Raden Sjamsuridjal (11 October 1903 – 29 December 1964), sometimes written Syamsurizal, was an Indonesian politician who served as the Mayor of Jakarta between 1951 and 1953. Before becoming Jakarta's mayor, he had been mayor of Bandung and Solo.

==Early career==
During his time as a student, Sjamsuridjal was active in the student organization Jong Java, and was its general chairman during its 1924 annual congress. In said congress, Sjamsuridjal put forth a proposal for Islamic teachings for willing organization members, which was shot down following a heated debate and a vote. Due to this, Sjamsuridjal went to Agus Salim and established the Jong Islamieten Bond.

== Mayoralty ==

=== Bandung and Surakarta ===
Before becoming Mayor of Jakarta, Sjamsuridjal served as the mayor of Bandung in 1945. Similarly to the career of president Joko Widodo, he also served as the mayor of Solo (Surakarta) from 1946 to 1949.

=== Mayor of Jakarta ===
On 27 June 1951, he was appointed to replace Suwiryo as Mayor of Jakarta. During his mayorship, he oversaw the construction of a new power plant in Ancol and improved healthcare through introducing inoculations and building hospitals. He also endorsed educational programs and established street lighting across the city.
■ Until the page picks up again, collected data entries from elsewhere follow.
(** * Record browser and gateway adapters of App-precios-combustibles-PE

    A shallow embedding of [static/script.js] (the paginated, filterable
    price table) and of the two serverless adapters ([api/api.js] and the
    Mangum wrapper), with the properties of the written specification
    stated and proved over it.

    Conventions of the embedding:
    - JavaScript strings are [string]; a character stands for one code unit
      below U+0100.
    - Page numbers and item counts are integers, so JavaScript numbers are
      [Z] wherever the script computes with them.
    - The script's closure variables and the part of the DOM it touches form
      one explicit state, threaded through a state-and-exception monad. *)

From Stdlib Require Import ZArith Lia List String Ascii Bool.
From Stdlib Require Import Decimal DecimalString DecimalPos.
From Stdlib Require Import Permutation Sorted.
From stdpp Require Import base option gmap strings.
Import ListNotations.

Local Open Scope string_scope.
Local Open Scope list_scope.
Local Open Scope Z_scope.

(** ** JavaScript primitives *)

Module JS.

(** Truthiness of a string: only the empty string is falsy. *)
Definition truthy (s : string) : bool :=
  match s with EmptyString => false | String _ _ => true end.

(** A property that may be missing ([undefined]) or hold a string. *)
Definition truthy_opt (v : option string) : bool :=
  match v with Some s => truthy s | None => false end.

(** [v || ''] *)
Definition or_empty (v : option string) : string :=
  match v with
  | Some s => if truthy s then s else EmptyString
  | None => EmptyString
  end.

(** [String(n)] for an integer [n]. *)
Definition Number_toString (n : Z) : string :=
  NilZero.string_of_int (Z.to_int n).

(** [String(v)] for a value that is a string or [undefined]. *)
Definition ToString (v : option string) : string :=
  match v with Some s => s | None => "undefined" end.

(** White space skipped by [parseInt] (tab, line feed, vertical tab, form
    feed, carriage return, space, no-break space). *)
Definition is_white_space (c : ascii) : bool :=
  let n := N_of_ascii c in
  (N.eqb n 9 || N.eqb n 10 || N.eqb n 11 || N.eqb n 12 || N.eqb n 13
   || N.eqb n 32 || N.eqb n 160)%bool.

Fixpoint trim_start (s : string) : string :=
  match s with
  | String c s' => if is_white_space c then trim_start s' else s
  | EmptyString => s
  end.

(** Value of a character read as a digit (bases up to 36). *)
Definition digit_value (c : ascii) : option Z :=
  let n := Z.of_N (N_of_ascii c) in
  if (48 <=? n) && (n <=? 57) then Some (n - 48)
  else if (97 <=? n) && (n <=? 122) then Some (n - 87)
  else if (65 <=? n) && (n <=? 90) then Some (n - 55)
  else None.

(** Value of the longest prefix of radix-[R] digits; [None] when that prefix
    is empty and nothing was read before. *)
Fixpoint parse_digits (R : Z) (s : string) (acc : option Z) : option Z :=
  match s with
  | String c s' =>
      match digit_value c with
      | Some d =>
          if d <? R
          then parse_digits R s'
                 (Some (match acc with Some a => a * R + d | None => d end))
          else acc
      | None => acc
      end
  | EmptyString => acc
  end.

(** [parseInt(input)] with no radix argument; [None] is [NaN]. *)
Definition parseInt (input : string) : option Z :=
  let trimmed := trim_start input in
  let '(sign, unsigned) :=
    match trimmed with
    | String "-" r => (-1, r)
    | String "+" r => (1, r)
    | _ => (1, trimmed)
    end in
  let '(R, digits) :=
    match unsigned with
    | String "0" (String "x" r) => (16, r)
    | String "0" (String "X" r) => (16, r)
    | _ => (10, unsigned)
    end in
  (fun m => sign * m) <$> parse_digits R digits None.

(** [Math.ceil(n / d)] for integers [n] and [d > 0]. *)
Definition ceil_div (n d : Z) : Z := (n + d - 1) / d.

(** [arr.slice(start, end)], negative indices counting from the end. *)
Definition slice {A} (arr : list A) (start end_ : Z) : list A :=
  let len := Z.of_nat (length arr) in
  let k := if start <? 0 then Z.max (len + start) 0 else Z.min start len in
  let final := if end_ <? 0 then Z.max (len + end_) 0 else Z.min end_ len in
  firstn (Z.to_nat (final - k)) (skipn (Z.to_nat k) arr).

(** [strs.join('')] *)
Definition join (strs : list string) : string :=
  fold_right String.append EmptyString strs.

End JS.



(** ** Data model *)

(** One price-registration record as the endpoint returns it. A property
    that is missing or [null] is [None]; a present one carries its text. *)
Record PriceRecord := {
  FCHA_REGISTRO : option string;
  DEPARTAMENTO : option string;
  PROVINCIA : option string;
  DISTRITO : option string;
  DIRECCION : option string;
  RAZON_SOCIAL : option string;
  TIPO_ESTABLECIMIENTO : option string;
  PRODUCTO : option string;
  PRECIO_VENTA : option string;
  UNIDAD_MEDIDA : option string
}.

(** One [<li class="page-item ..."><a class="page-link" ...>] entry of the
    pagination container. [data_page] is the anchor's [data-page] attribute;
    the anchor has [href="#"] exactly when it has a [data-page]. *)
Record PageItem := {
  li_class : string;
  data_page : option string;
  text : string
}.

(** A [<select>]: its options as (text, value) pairs and what reading
    [select.value] yields. *)
Record Select := {
  sel_options : list (string * string);
  sel_value : string
}.

Inductive Exn :=
| TypeError (msg : string)
| Error (msg : string)
| FetchRejected
| SyntaxError.

(** What the script does to the world outside the DOM. *)
Inductive Effect :=
| Fetch (url : string)
| ConsoleError (e : Exn)
| Alert (msg : string).

(** What [await fetch(url)] and [await response.json()] produce: a rejected
    promise, or a response with its [ok] flag whose body parses to an array
    of records ([Some]) or fails to parse ([None]). *)
Inductive Response :=
| NetworkError
| HttpResponse (ok : bool) (json : option (list PriceRecord)).

(** The closure variables of the [DOMContentLoaded] callback, the elements
    the script looks up ([None] when the document has no such element), and
    the log of outside effects, oldest first. *)
Record Page := {
  currentData : list PriceRecord;
  currentPage : Z;
  totalPages : Z;
  loadingOverlay_d_none : bool;
  tbody : option string;
  pagination : option (list PageItem);
  pagination_info : option string;
  departamento : option Select;
  provincia : option Select;
  distrito : option Select;
  tipoEstablecimiento : option Select;
  effects : list Effect
}.

Definition itemsPerPage : Z := 10.

Section Setters.
Variable s : Page.

Definition set_currentData v := {|
  currentData := v; currentPage := currentPage s; totalPages := totalPages s;
  loadingOverlay_d_none := loadingOverlay_d_none s; tbody := tbody s;
  pagination := pagination s; pagination_info := pagination_info s;
  departamento := departamento s; provincia := provincia s;
  distrito := distrito s; tipoEstablecimiento := tipoEstablecimiento s;
  effects := effects s |}.

Definition set_currentPage v := {|
  currentData := currentData s; currentPage := v; totalPages := totalPages s;
  loadingOverlay_d_none := loadingOverlay_d_none s; tbody := tbody s;
  pagination := pagination s; pagination_info := pagination_info s;
  departamento := departamento s; provincia := provincia s;
  distrito := distrito s; tipoEstablecimiento := tipoEstablecimiento s;
  effects := effects s |}.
Although he also extensively created housing projects and attempted to eradicate slums in the city, the slum areas expanded throughout his tenure.

Sjamsuridjal was replaced by Sudiro on 9 November 1953. This replacement resulted in demonstrations by Masyumi Party supporters - as the new mayor originated from the Indonesian National Party.